The Syria Trials/
S1E6: The Regime Today


What position is the Syrian regime really in today? How does it really function? And how, after 11 years of war, and with sanctions placed on the country, is the regime making money? We look at the attempts to stop the normalisation of the Assad regime, and the cases that attempt to hold it accountable for more recent crimes.

The Syria Trials is a 75 Podcast production. This episode is hosted by Fritz Streiff. It was produced by Sasha Edye-Lindner, with editorial support from Mais Katt. The voice over was provided by Maksim Abdul Latif. Translation was by Alaa Hassan. This episode was mixed by Tobias Withers.

Support for our podcast comes from German Federal Foreign Office funds that are provided by the Institut für Auslandsbeziehungen IFA’s Zivik Funding Programme.

To find out more about our podcast, visit our website Here you'll find an archive of all our episodes with their transcripts, as well as our other productions.


Useful links:

ECCHR Jamil Hassan case -

Der Spiegel Captagon investigation -

Episode Transcript

Rime Allaf: Today, yes, Bashar Assad is in power, but it's a very different kind of power today. So for your average Syrians, of course, you are still terrified even more than before by the intelligence and by the army, because now they're everywhere in your daily life. You're scared because the resources are scarce. There are sanctions on the country. So life has become extremely difficult. Inflation is through the roof. So these are different matters to worry about. 

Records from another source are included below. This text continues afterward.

(** The [try] block of [check_database] after [sqlite3.connect] is a
    sequence of two blocks, each introduced by a comment in the source,
    and [conn.close()]. *)

(** [# Check if usb_drive_passwords table exists] *)
Definition inspect_passwords : M unit :=
  found <- execute (CatalogTable "usb_drive_passwords") ;;
  if negb (truthy (fetchone found))
  then
    print [Lit "❌ usb_drive_passwords table not found"] ;;
    tables <- execute CatalogTables ;;
    print [Lit "Available tables:"] ;;
    for_each tables (fun table => print_item "  - " table 0)
  else
    print [Lit "✅ usb_drive_passwords table exists"] ;;
    cols <- execute TableInfoPasswords ;;
    print [Lit "\nTable schema:"] ;;
    for_each cols (fun col =>
      name <- item col 1 ;;
      ty <- item col 2 ;;
      print [Lit "  - "; Val name; Lit " ("; Val ty; Lit ")"]) ;;
    res <- execute CountPasswords ;;
    count <- fetchone_0 res ;;
    print [Lit "\nStored passwords: "; Val count] ;;
    some <- positive count ;;
    if (some : bool)
    then
      passwords <- execute RecentPasswords ;;
      print [Lit "\nRecent entries:"] ;;
      for_each passwords (fun pwd =>
        print_item "  ID: " pwd 0 ;;
        print_item "  User: " pwd 1 ;;
        print_item "  Drive ID: " pwd 2 ;;
        print_item "  Device: " pwd 3 ;;
        print_item "  Label: " pwd 4 ;;
        print_item "  Hint: " pwd 5 ;;
        print_item "  Created: " pwd 6 ;;
        print_item "  Updated: " pwd 7 ;;
        print [Lit "  ---"])
    else ret tt.

(** [# Check users table] *)
Definition inspect_users : M unit :=
  res <- execute CountUsers ;;
  user_count <- fetchone_0 res ;;
  print [Lit "\nUsers in database: "; Val user_count] ;;
  sample <- execute SampleUsers ;;
  print [Lit "Sample users:"] ;;
  for_each sample (fun user =>
    name <- item user 1 ;;
    email <- item user 2 ;;
    print [Lit "  - "; Val name; Lit " ("; Val email; Lit ")"]).

Definition inspect : M unit :=
  inspect_passwords ;;
  inspect_users ;;
  close.

(** What a run of a script leaves behind: the exception that escaped it, if
    any; the connection it opened, if any, in its final state; the calls it
    made on that connection; the lines it printed. *)
Record Run : Type := mkRun {
  raised : option Exn;
  connection : option Conn;
  calls_made : list Call;
  printed : list Line
}.

Definition finish {A : Type} (r : (Exn + A) * State) : Run :=
  mkRun (match fst r with inl e => Some e | inr _ => None end)
        (Some (conn (snd r))) (calls (snd r)) (out (snd r)).

Definition database_error (e : Exn) : Line := [Lit "❌ Database error: "; Err e].

(** [check_database()].  The [try] block starts with [sqlite3.connect]; when
    that raises, the handler runs and no connection exists. *)
Definition check_database (fs : FS) : Run :=
  match find_database fs with
  | None => mkRun None None [] not_found_report
  | Some db_path =>
      let found := [Lit "✅ Database found at: "; Val (VText db_path)] in
      match connect fs db_path with
      | inl e => mkRun None None [] [found; database_error e]
      | inr c =>
          finish (try_except inspect (fun e => print (database_error e))
                             (mkState c [] [found]))
      end
  end.

(* ================================================================= *)
(** ** test_trust_levels.py *)

Definition device_path (test_drive_id : string) : string :=
  "/dev/" ++ replace "usb_" "" test_drive_id.
(** A reload inside the time to live shows the same page without the
    database: when a run has refreshed the cache and a second run
    starts while at most 300 seconds have passed since the stamp of
    the snapshot, the second run makes the same calls to the page as
    the first, leaves the cache file as it is, and no call reaches the
    database, whether it is in reach or not. *)
Theorem reload_shows_cached_snapshot (s : session) (e1 e2 : env) (a : app)
  (sd : list (pystr * pyval)) :
  secrets s = Some sd ->
  (forall k, In k secret_keys -> dict_get sd k <> None) ->
  no_fault e1 ->
  fst (should_update_cache e1 (outside a)) = Ok true ->
  valid (datetime_now (now_stamp e1)) = true ->
  valid (datetime_now (now_check e2)) = true ->
  elapsed_us e2 (datetime_now (now_stamp e1)) <= cache_duration * 1000000 ->
  exists view w1,
    main s e1 a = (Ok tt, mkApp w1 (view ++ ui_log a))
    /\ main s e2 (mkApp w1 (view ++ ui_log a))
       = (Ok tt, mkApp w1 (view ++ view ++ ui_log a)).
Proof.
  intros Hsec Hkeys Hf Hs V1 V2 Hel.
  destruct (refresh_no_fault e1 (outside a) Hf)
    as (rate & text & Hr & _ & He & Hd & H).
  rewrite <- (get_migration_stats_stale e1 (outside a) Hs) in H.
  destruct (main_on_snapshot s e1 e1 a sd rate _ Hsec Hkeys Hr V1 H)
    as (rate_text & fraction & Henc & Hfr & _ & Hm).
  pose proof (second_call_hits e1 e2 (outside a) rate text Hd V1 V2 Hel) as H2.
  match type of Hm with
  | _ = (_, mkApp _ (?v ++ _)) => set (view := v) in *
  end.
  exists view, (refreshed (outside a) text). split; [exact Hm |].
  destruct (main_on_snapshot s e2 e1
              (mkApp (refreshed (outside a) text) (view ++ ui_log a)) sd rate
              (refreshed (outside a) text) Hsec Hkeys Hr V1 H2)
    as (rate_text' & fraction' & Henc' & Hfr' & _ & Hm').
  rewrite Hm'. cbn [ui_log].
  assert (rate_text' = rate_text) by congruence.
  assert (fraction' = fraction) by congruence.
  subst. reflexivity.
Qed.

Lemma reload_shows_cached_snapshot_witness :
  exists view w1,
    main example_session example_env start
    = (Ok tt, mkApp w1 (view ++ ui_log start))
    /\ main example_session later_env (mkApp w1 (view ++ ui_log start))
       = (Ok tt, mkApp w1 (view ++ view ++ ui_log start)).
Proof.
  apply (reload_shows_cached_snapshot example_session example_env later_env
           start example_secrets).
  - reflexivity.
  - intros k Hk. cbn in Hk.
    destruct Hk as [<- | [<- | [<- | [<- | []]]]]; discriminate.
  - split; [reflexivity | split; [intros q; reflexivity | reflexivity]].
  - reflexivity.
  - reflexivity.
  - reflexivity.
  - vm_compute. discriminate.
Defined.

(** *** The charts *)

Lemma series_empty (e : env) :
  (daily_series e = [] <-> recent e 604800 = [])
  /\ (hourly_series e = [] <-> recent e 86400 = []).
Proof.
  assert (L : forall i, times_of (recent e i) = [] <-> recent e i = []).
  { intros i. unfold recent.
    pose proof (times_of_recent (db_now e) i (users e)) as T.
    split; intros E.
    - rewrite E in T. destruct (filter _ _); [reflexivity | discriminate].
    - rewrite E. reflexivity. }
  split.
  - rewrite daily_series_rows. unfold daily_groups.
    fold (recent e 604800). rewrite <- L.
    split; intros E.
    + apply map_eq_nil in E. apply group_count_nil in E.
      apply map_eq_nil in E. exact E.
    + rewrite E. reflexivity.
  - rewrite hourly_series_rows. unfold hourly_groups.
    fold (recent e 86400). rewrite <- L.
    split; intros E.
    + apply map_eq_nil in E. apply group_count_nil in E.
      apply map_eq_nil in E. exact E.
    + rewrite E. reflexivity.
Qed.

Lemma truthy_rows (rows : list row) :
  truthy (PList (map row_value rows)) = true <-> rows <> [].
Proof. destruct rows; cbn; split; congruence. Qed.

Lemma page_charts (auto : bool) (tt1 mt rt : pystr) (fr : pyfloat)
  (daily hourly : pyval) (label : pystr) :
  ((exists data x y t,
      In (UiLineChart data x y t) (page auto tt1 mt rt fr daily hourly label))
   <-> truthy daily = true)
  /\ ((exists data x y t,
         In (UiBarChart data x y t) (page auto tt1 mt rt fr daily hourly label))
      <-> truthy hourly = true).
Proof.
  unfold page.
  destruct (truthy daily), (truthy hourly), auto; cbn [In List.app];
    (split;
     (split;
      [ intros (data & x & y & t & H);
        repeat (destruct H as [H | H]; try discriminate);
        try reflexivity; try contradiction
      | intros H; try discriminate;
        do 4 eexists; auto 20 ])).
Qed.

(** The page draws the line chart exactly when at least one migrated
    record was updated within the last 7 days, and the bar chart
    exactly when at least one was updated within the last 24 hours: a
    run on a stale cache with the database in reach makes the calls
    [view], and a chart is among them if and only if its series has a
    record to count. *)
Theorem charts_follow_records (s : session) (e : env) (a : app)
  (sd : list (pystr * pyval)) :
  secrets s = Some sd ->
  (forall k, In k secret_keys -> dict_get sd k <> None) ->
  no_fault e ->
  fst (should_update_cache e (outside a)) = Ok true ->
  valid (datetime_now (now_stamp e)) = true ->
  exists view w1,
    main s e a = (Ok tt, mkApp w1 (rev view ++ ui_log a))
    /\ ((exists data x y t, In (UiLineChart data x y t) view)
        <-> recent e 604800 <> [])
    /\ ((exists data x y t, In (UiBarChart data x y t) view)
        <-> recent e 86400 <> []).
Proof.
  intros Hsec Hkeys Hf Hs V.
  destruct (main_fresh s e a sd Hsec Hkeys Hf Hs V)
    as (rate & rate_text & fraction & text & _ & _ & _ & _ & _ & _ & H).
  eexists. eexists. split; [exact H |].
  destruct (page_charts (checkbox s)
              (format_int_comma (total_count e))
              (format_int_comma (migrated_count e))
              (rate_text ++ [37%N]) fraction
              (PList (map row_value (daily_series e)))
              (PList (map row_value (hourly_series e)))
              (strftime_seconds (datetime_now (now_stamp e))))
    as [Hline Hbar].
  destruct (series_empty e) as [Hd Hh].
  split.
  - rewrite Hline, truthy_rows, Hd. reflexivity.
  - rewrite Hbar, truthy_rows, Hh. reflexivity.
Qed.

Lemma charts_follow_records_witness :
  exists view w1,
    main example_session example_env start
    = (Ok tt, mkApp w1 (rev view ++ ui_log start))
    /\ ((exists data x y t, In (UiLineChart data x y t) view)
        <-> recent example_env 604800 <> [])
    /\ ((exists data x y t, In (UiBarChart data x y t) view)
        <-> recent example_env 86400 <> []).
Proof.
  apply (charts_follow_records example_session example_env start
           example_secrets).
  - reflexivity.
  - intros k Hk. cbn in Hk.
    destruct Hk as [<- | [<- | [<- | [<- | []]]]]; discriminate.
  - split; [reflexivity | split; [intros q; reflexivity | reflexivity]].
  - reflexivity.
  - reflexivity.
Defined.
(** * CQRS dispatch buses: a shallow embedding of [src/core/cqrs/bus.ts]

    The command bus and the query bus look a request's constructor up in a
    bootstrap-built handler map, ask the DI container for the handler bound
    to the token found there and run it; the command bus wraps the run in a
    Unit-of-Work transaction.  Everything the buses call (container, Unit of
    Work, handlers) is an external collaborator: it is modelled as a record
    of state-passing functions over an arbitrary world state, and every call
    the bus makes is appended to a call history. *)

From Stdlib Require Import ZArith.
From stdpp Require Import base option list gmap strings.

Local Open Scope string_scope.

(** ** Values of the JavaScript runtime *)

(** A [Symbol()] value, used as a DI token: only its identity matters. *)
Definition symbol := positive.

(** The identity of a heap object (a constructor function, a handler
    instance, a Unit of Work). *)
Definition ref := positive.

Bind Scope positive_scope with symbol ref.

(** A value as the container can hand it out or as a [throw] can raise it:
    a primitive or a reference to an object. *)
Inductive JsValue :=
| JsUndefined
| JsNull
| JsBoolean (b : bool)
| JsNumber (n : Z)
| JsString (s : string)
| JsObject (r : ref).

(** A constructor function: its identity, which is what a [Map] compares
    keys by, and its [name] property. *)
Record Class := { class_ref : ref; name : string }.

(** A command or a query object that has a constructor.  [ICommand] and
    [IQuery] are empty marker interfaces; the buses read nothing of a
    request but its [constructor]. *)
Record Request (P : Type) := { constructor : Class; payload : P }.
Arguments constructor {P} _.
Arguments payload {P} _.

Ibrahim Olabi: The conflict has changed since a couple of years ago. Right. The front lines are now relatively stable. The country is split and even the amount of crimes that are committed on a daily basis have been severely reduced. A lot of the witnesses and the victims are now abroad, across Europe. A lot of the refugees are getting citizenships, which gives them more rights, also obligations, but also more rights. And so the focus, I think, for the next ten years, if I can say so, is on those abroad because the solution will not come from inside Syria, unfortunately. We moved from an uprising to a civil war to a proxy war to now an international conflict. Now, if a Russian moves they kill a Turk, if a Turk move, they kill an American. It’s no longer Syrians on the battlefield. Right. And so, therefore, it needs an international solution. 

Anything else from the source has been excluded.